## Instructions for the task
When you find the line with "Lemma starts_unavail h" among the records below, reproduce it and each line after it exactly, ending with the line with "destruct (filling_ses (set_current_sr_".

## Supplied material
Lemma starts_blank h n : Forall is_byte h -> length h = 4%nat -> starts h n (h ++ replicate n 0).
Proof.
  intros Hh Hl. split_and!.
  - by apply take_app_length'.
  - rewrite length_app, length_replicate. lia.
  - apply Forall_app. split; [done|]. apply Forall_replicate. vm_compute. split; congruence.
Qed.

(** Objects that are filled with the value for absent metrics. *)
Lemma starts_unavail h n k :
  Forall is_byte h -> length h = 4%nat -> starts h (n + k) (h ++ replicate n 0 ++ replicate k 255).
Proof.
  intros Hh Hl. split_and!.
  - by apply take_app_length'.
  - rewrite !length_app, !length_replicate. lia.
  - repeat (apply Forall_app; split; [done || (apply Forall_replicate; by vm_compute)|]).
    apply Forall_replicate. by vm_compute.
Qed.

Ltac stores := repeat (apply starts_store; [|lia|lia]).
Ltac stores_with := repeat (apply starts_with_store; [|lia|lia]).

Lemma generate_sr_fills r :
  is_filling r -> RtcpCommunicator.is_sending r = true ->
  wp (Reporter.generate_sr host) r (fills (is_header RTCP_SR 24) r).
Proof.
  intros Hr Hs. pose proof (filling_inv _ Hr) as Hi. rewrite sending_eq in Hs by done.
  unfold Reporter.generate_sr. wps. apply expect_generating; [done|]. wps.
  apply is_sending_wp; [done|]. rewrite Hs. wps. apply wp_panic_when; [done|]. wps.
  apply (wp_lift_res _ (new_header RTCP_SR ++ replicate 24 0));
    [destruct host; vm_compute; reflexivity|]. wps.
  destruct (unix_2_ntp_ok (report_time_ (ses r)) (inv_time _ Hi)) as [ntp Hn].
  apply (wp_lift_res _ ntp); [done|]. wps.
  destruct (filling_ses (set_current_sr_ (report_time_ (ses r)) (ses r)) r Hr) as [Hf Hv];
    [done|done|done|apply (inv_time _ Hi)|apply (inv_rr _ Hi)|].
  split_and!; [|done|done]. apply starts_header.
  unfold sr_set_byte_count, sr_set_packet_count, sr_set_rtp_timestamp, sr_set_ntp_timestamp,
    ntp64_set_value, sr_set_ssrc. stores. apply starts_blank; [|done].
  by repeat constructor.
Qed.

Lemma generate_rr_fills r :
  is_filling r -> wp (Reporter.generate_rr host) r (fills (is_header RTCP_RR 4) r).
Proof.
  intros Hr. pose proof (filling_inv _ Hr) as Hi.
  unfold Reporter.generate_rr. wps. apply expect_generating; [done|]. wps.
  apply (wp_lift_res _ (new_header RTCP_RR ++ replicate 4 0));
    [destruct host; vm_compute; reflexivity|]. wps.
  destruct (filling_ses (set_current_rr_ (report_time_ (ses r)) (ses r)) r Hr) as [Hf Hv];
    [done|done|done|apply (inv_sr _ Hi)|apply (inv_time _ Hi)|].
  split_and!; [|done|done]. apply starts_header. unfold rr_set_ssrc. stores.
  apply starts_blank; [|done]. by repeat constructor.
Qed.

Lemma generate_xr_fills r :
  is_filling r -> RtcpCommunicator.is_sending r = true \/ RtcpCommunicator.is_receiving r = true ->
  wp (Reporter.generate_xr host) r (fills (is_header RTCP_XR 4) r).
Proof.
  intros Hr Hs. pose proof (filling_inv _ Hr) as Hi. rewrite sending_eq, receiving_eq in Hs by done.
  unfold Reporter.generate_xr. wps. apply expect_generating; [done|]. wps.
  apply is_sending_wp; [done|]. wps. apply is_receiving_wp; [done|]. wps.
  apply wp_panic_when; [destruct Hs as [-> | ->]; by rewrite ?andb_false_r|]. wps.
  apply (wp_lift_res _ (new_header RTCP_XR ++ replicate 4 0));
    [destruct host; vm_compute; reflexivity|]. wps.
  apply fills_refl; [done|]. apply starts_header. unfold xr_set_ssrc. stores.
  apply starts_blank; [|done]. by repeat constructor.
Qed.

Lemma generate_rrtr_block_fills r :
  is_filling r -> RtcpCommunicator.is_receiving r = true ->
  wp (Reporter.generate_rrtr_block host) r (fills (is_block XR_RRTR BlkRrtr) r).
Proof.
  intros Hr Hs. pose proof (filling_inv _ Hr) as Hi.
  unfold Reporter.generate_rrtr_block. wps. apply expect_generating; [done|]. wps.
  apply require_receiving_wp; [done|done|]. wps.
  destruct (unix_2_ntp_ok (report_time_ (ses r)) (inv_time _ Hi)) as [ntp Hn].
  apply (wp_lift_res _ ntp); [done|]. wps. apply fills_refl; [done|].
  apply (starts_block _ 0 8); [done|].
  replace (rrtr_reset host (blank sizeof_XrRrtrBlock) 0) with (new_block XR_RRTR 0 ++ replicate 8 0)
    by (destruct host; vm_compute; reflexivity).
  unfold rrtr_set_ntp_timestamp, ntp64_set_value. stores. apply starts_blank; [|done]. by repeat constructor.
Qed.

## Answer section
Lemma starts_unavail h n k :
  Forall is_byte h -> length h = 4%nat -> starts h (n + k) (h ++ replicate n 0 ++ replicate k 255).
Proof.
  intros Hh Hl. split_and!.
  - by apply take_app_length'.
  - rewrite !length_app, !length_replicate. lia.
  - repeat (apply Forall_app; split; [done || (apply Forall_replicate; by vm_compute)|]).
    apply Forall_replicate. by vm_compute.
Qed.

Ltac stores := repeat (apply starts_store; [|lia|lia]).
Ltac stores_with := repeat (apply starts_with_store; [|lia|lia]).

Lemma generate_sr_fills r :
  is_filling r -> RtcpCommunicator.is_sending r = true ->
  wp (Reporter.generate_sr host) r (fills (is_header RTCP_SR 24) r).
Proof.
  intros Hr Hs. pose proof (filling_inv _ Hr) as Hi. rewrite sending_eq in Hs by done.
  unfold Reporter.generate_sr. wps. apply expect_generating; [done|]. wps.
  apply is_sending_wp; [done|]. rewrite Hs. wps. apply wp_panic_when; [done|]. wps.
  apply (wp_lift_res _ (new_header RTCP_SR ++ replicate 24 0));
    [destruct host; vm_compute; reflexivity|]. wps.
  destruct (unix_2_ntp_ok (report_time_ (ses r)) (inv_time _ Hi)) as [ntp Hn].
  apply (wp_lift_res _ ntp); [done|]. wps.
  destruct (filling_ses (set_current_sr_ (report_time_ (ses r)) (ses r)) r Hr) as [Hf Hv];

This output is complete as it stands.